## Exercise requirements:
All lines in the records below with the word "document" must be returned.

Saved data entries

* * * * * * *

(** ** Loading *)

Lemma stored_exists e fs name :
  path_exists e fs (template_path e name)
  = match stored e fs name with Some _ => true | None => false end.
Proof.
  unfold path_exists, stored, exists_at.
  destruct (locate e fs (template_path e name)); reflexivity.
Qed.

(** A stored document is what [load_template] returns. *)
Lemma load_stored_template e name w t :
  stored e (fs w) name = Some (File (Doc t)) ->
  load_template e name w = (Ret t, w).
Proof.
  intros Hs. unfold load_template. rewrite stored_exists, Hs. simpl.
  revert Hs. unfold stored, load_json.
  destruct (locate e (fs w) (template_path e name)) as [q|err]; [|discriminate].
  now intros ->.
Qed.

(** C8, as amended.  A name that starts with ["defaults/"] is looked up in
    the defaults directory, any other name in the templates directory
    itself, the prefix removed.  When nothing is stored there,
    [load_template] reports it and returns [None]; a stored JSON document is
    returned; and a stored file that is not JSON makes [load_template] raise
    the decoding error to its caller. *)
Theorem load_template_outcomes (e : env) (template_name : string) (w : world) :
  template_path e template_name
  = (if String.prefix "defaults/" template_name
     then joinpath (joinpath (joinpath (script_dir e) "templates") "defaults")
            (str_replace "defaults/" "" template_name)
     else joinpath (joinpath (script_dir e) "templates")
            (str_replace "user_created/" "" template_name))
  /\ (stored e (fs w) template_name = None ->
      load_template e template_name w
      = (Ret JNull,
         {| fs := fs w;
            stdout := stdout w ++ [TemplateDoesNotExist template_name];
            logfile := logfile w |}))
  /\ (forall d, stored e (fs w) template_name = Some (File (Doc d)) ->
      load_template e template_name w = (Ret d, w))
  /\ (forall bytes, stored e (fs w) template_name = Some (File (Text bytes)) ->
      load_template e template_name w = (Raise JSONDecodeError, w)).
Proof.
  split; [reflexivity|].
  unfold load_template. rewrite stored_exists.
  unfold stored, load_json.
  destruct (locate e (fs w) (template_path e template_name)) as [q|err].
  - split; [|split].
    + intros ->. reflexivity.
    + intros d ->. reflexivity.
    + intros bytes ->. reflexivity.
  - split; [|split].
    + reflexivity.
    + discriminate.
    + discriminate.
Qed.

* * * * * * *

## Output for this exercise:
(** A stored document is what [load_template] returns. *)
    [load_template] reports it and returns [None]; a stored JSON document is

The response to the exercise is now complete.